God of the Possible:
a Biblical Introduction to the Open View of God

by Gregory A. Boyd, Baker Books, 2000, 173 pages.
Reviewed by Jack Heppner.

Gregory Boyd does not accept that God foreknows and causes all things to happen. Such a notion, he argues, is a concession to platonic thought that has found its way into Christian theology through the centuries. He does concede that the Scriptures do testify to some things being known in advance and even caused by God, but insists that this is only part of the story. The biblical narrative also depicts a God who changes, depending on circumstances and actions of free agents in the world. It is not legitimate, he says, to treat the former passages as literally true and the latter as speaking metaphorically, as classical determinists tend to do. When both sets of Scripture are taken into account we get a picture of a God who has an agenda for the world, but does not rely on the future as being exhaustively settled.

Boyd is undeterred by the fact that his is a minority position within historical theology. It is only natural, he argues, that as the platonic world view is loosing its prominence in society at large, Christians would begin to question some of their theological conclusions developed against a platonic backdrop. Indeed, he says that once we are freed to read the biblical narrative as it stands without imposing predetermined conclusions on it based on Greek philosophy we naturally come to an open view of God.

Identifying himself as an evangelical, Boyd rejects process theology in which God is said to know nothing of the future. But, based on the biblical account, he insists that the future is settled to the degree that God wants it to be settled and open to the degree that he wants it to be open. This is largely the case, he says, because God chose to create a world containing free moral agents, meaning of course, that God will not always get his way as these agents make poor choices. This does not compromise God’s sovereignty, he says, because God’s sovereignty is not one of control but of love. God’s sovereignty is enhanced, he notes, if God’s foreknowledge includes all the possibilities that “might be” instead of simply all things as they “will be”.
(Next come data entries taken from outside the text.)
(** * The GitHub activity collector (main.py) and the data of its
      renderer (plot_analysis.py), embedded in Rocq

    The collector polls the GitHub search API through [rate_limited_get],
    builds search queries for an actor, and aggregates counts into overall
    statistics and weekly windows; its script writes them to a JSON file,
    from which the renderer prepares the data of its two charts.  The
    embedding keeps the program's
    shape: every effect of the Python code (an HTTP request, a clock
    reading, a blocking sleep, a line printed, a file written) is an
    operation of a small monad that threads the outside world and records
    a trace of events; Python exceptions are the [Raised] outcome. *)

From Stdlib Require Import DecimalString DecimalZ DecimalPos DecimalN DecimalFacts.
From Stdlib Require Import ZArith QArith Qround Qminmax String Ascii List Bool Lia.
From Equations Require Import Equations.
Import ListNotations.

Local Open Scope string_scope.
Local Open Scope Z_scope.

(** ** Python strings *)

Definition dquote : string := String (ascii_of_nat 34) EmptyString.
Definition squote : string := String (ascii_of_nat 39) EmptyString.

(** [bool(s)] of a [str]: the empty string is falsy. *)
Definition nonempty (s : string) : bool :=
  match s with EmptyString => false | String _ _ => true end.

(** [if x:] for a value that is [None] or a [str]. *)
Definition truthy (o : option string) : option string :=
  match o with
  | Some s => if nonempty s then Some s else None
  | None => None
  end.

Definition lower_ascii (c : ascii) : ascii :=
  let n := nat_of_ascii c in
  if ((65 <=? n) && (n <=? 90))%nat then ascii_of_nat (n + 32) else c.

(** [s.lower()], on the ASCII letters of the text. *)
Fixpoint lower (s : string) : string :=
  match s with
  | EmptyString => EmptyString
  | String c s' => String (lower_ascii c) (lower s')
  end.

(** [needle in s] for two strings. *)
Fixpoint contains (needle s : string) : bool :=
  prefix needle s ||
  match s with
  | EmptyString => false
  | String _ s' => contains needle s'
  end.

(** [sep.join(parts)]. *)
Definition join (sep : string) (parts : list string) : string :=
  String.concat sep parts.

(** [str(n)] of an [int]. *)
Definition str_of_int (n : Z) : string :=
  NilZero.string_of_int (Z.to_int n).

(** [format(n, ',')]: decimal digits in groups of three. *)
Fixpoint group3 (digits : string) : string :=
  match digits with
  | EmptyString => EmptyString
  | String c rest =>
      let k := String.length rest in
      if ((0 <? k) && (k mod 3 =? 0))%nat
      then String c ("," ++ group3 rest)
      else String c (group3 rest)
  end.

Definition format_comma (n : Z) : string :=
  if n <? 0 then "-" ++ group3 (str_of_int (- n)) else group3 (str_of_int n).

Definition zero_pad (width : nat) (n : Z) : string :=
  let s := str_of_int n in
  let fix zeros (k : nat) : string :=
    match k with O => EmptyString | S k' => String "0" (zeros k') end in
  zeros (width - String.length s)%nat ++ s.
With this new set of lenses, Boyd says, we begin to notice within the biblical story that God sometimes regrets a particular action, asks questions about the future, is surprised by the way people behave, gets frustrated, tests people so he can know their hearts, speaks in terms of what may or may not be and reverses his intentions depending on what happens. Of particular note, he says, is the image of the potter and the clay in Jeremiah 18. The point of the image, he insists, is not that God can do with the world whatever he wants but that he is flexible, willing to start over when things go wrong.
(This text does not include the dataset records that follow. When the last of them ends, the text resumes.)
(** ** Reductions of a column *)

Definition dropna (s : list value) : list value :=
  filter (λ v, isna v = false) s.

(** [s.sum()]: missing cells are skipped.  (The sum is exact here; numpy
    adds in binary64, in an order of its own.) *)
Definition series_sum (s : list value) : float64 :=
  fsum (to_float <$> dropna s).

(** [s.mean()]: missing cells are skipped; NaN when nothing is left. *)
Definition series_mean (s : list value) : float64 :=
  match dropna s with
  | [] => NaN
  | xs => fdiv (fsum (to_float <$> xs)) (of_nat (length xs))
  end.

(** [mask.mean()] of a boolean column: the fraction of true cells. *)
Definition mask_mean (m : list bool) : float64 :=
  match m with
  | [] => NaN
  | _ => div64 (of_nat (length (filter (λ b, b = true) m))) (of_nat (length m))
  end.

(** [s.unique()]: the distinct cells in order of first appearance. *)
Fixpoint unique (s : list value) : list value :=
  match s with
  | [] => []
  | v :: s' => v :: filter (λ w, same_value v w = false) (unique s')
  end.

Definition count_of (v : value) (s : list value) : nat :=
  length (filter (λ w, same_value v w = true) s).

(** [s.nunique()]: the number of distinct cells, missing ones not counted. *)
Definition nunique (s : list value) : nat := length (unique (dropna s)).

(** ** Frequencies: value_counts *)

(** A sort by descending count (insertion from the right).  pandas sorts
    the counts by [sort_values(ascending=False)], whose order among
    equal counts is that of its sorting algorithm and not fixed by the
    script: the order that this sort gives to equal counts is one of the
    possible outcomes, and what is proved of a ranking below does not
    depend on it. *)
Fixpoint insert_desc {A} (x : A * nat) (l : list (A * nat)) : list (A * nat) :=
  match l with
  | [] => [x]
  | y :: l' => if x.2 <? y.2 then y :: insert_desc x l' else x :: y :: l'
  end.

Definition sort_desc {A} (l : list (A * nat)) : list (A * nat) :=
  foldr insert_desc [] l.

(** The distinct present cells in order of first appearance, each with
    the number of its occurrences. *)
Definition tally (s : list value) : list (value * nat) :=
  (λ k, (k, count_of k (dropna s))) <$> unique (dropna s).

(** [s.value_counts()] *)
Definition value_counts (s : list value) : list (value * nat) :=
  sort_desc (tally s).

(** [s.value_counts(normalize=True)]: each count divided by the sum of
    the counts. *)
Definition value_counts_normalize (s : list value) : list (value * float64) :=
  let vc := value_counts s in
  let total := of_nat (sum_list (vc.*2)) in
  (λ p, (p.1, div64 (of_nat p.2) total)) <$> vc.

(** [vc.idxmax()]: the label of the first largest entry; ValueError on an
    empty column. *)
Fixpoint argmax {A} (best : A * nat) (l : list (A * nat)) : A :=
  match l with
  | [] => best.1
  | y :: l' => argmax (if best.2 <? y.2 then y else best) l'
  end.

Definition idxmax {A} (vc : list (A * nat)) : result A :=
  match vc with
  | [] => Raise (ValueError "attempt to get argmax of an empty sequence")
  | x :: l => Ok (argmax x l)
  end.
Boyd sees some practical benefits to a vision of a God of the possible. It provides a coherence to biblical revelation that makes sense to the average person and is consistent with how we in fact live our lives. It provides a motivation to get involved with God in creating a better future. Prayer becomes urgent and effectual. The problem of evil is reduced by admitting that God is not its author. And we are comforted in our own pain and difficulties because we know that God is on our side.
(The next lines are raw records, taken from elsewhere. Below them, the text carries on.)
Ltac pres_with fr :=
  lazymatch goal with
  | |- preserves _ (mbind _ _) =>
      apply preserves_bind; [pres_with fr | intros ?; pres_with fr]
  | |- preserves _ (ret _) => apply preserves_ret
  | |- preserves _ get => apply preserves_get
  | |- preserves _ throw => apply preserves_throw
  | |- preserves _ (modify _) => apply preserves_modify; fr
  | |- preserves _ (deref _) => apply preserves_deref
  | |- preserves _ (when _ _) => apply preserves_when; pres_with fr
  | |- preserves _ (for_each _ _) =>
      apply preserves_for_each; intros ?; pres_with fr
  | |- preserves _ (try_catch _ _) => apply preserves_try_catch; pres_with fr
  | |- preserves _ (foldl _ _ _) =>
      apply preserves_foldl; [intros ? ? ?; pres_with fr | pres_with fr]
  | |- preserves _ (if ?b then _ else _) => destruct b; pres_with fr
  | |- preserves _ (match ?x with _ => _ end) => destruct x; pres_with fr
  | |- preserves _ (let _ := _ in _) => cbv zeta; pres_with fr
  | |- _ => solve [eauto with pres]
  end.

(** ** The queue discipline is an invariant of every call *)

Lemma fifo_frame h h' :
  ran h' = ran h -> _queue h' = _queue h -> nextStamp h' = nextStamp h ->
  fifo h -> fifo h'.
Proof. unfold fifo. intros -> -> ->. auto. Qed.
This is a landmark book for me. Boyd expresses explicitly what I have believed implicitly for a long time. Far from Plato’s notion of an “impersonal principle” or Aristotle’s idea of “the unmoved mover”, logical conclusions within the framework of determinism, the biblical concept of God is that he invites his creation to participate with him in creating a better future – a future that at this point is foreknown by God only as a possibility.

As Gilbert Bilezikian notes, “Any serious discussion of the doctrine of the sovereignty of God must now demonstrate knowledge of this thesis and interact with it intelligently.”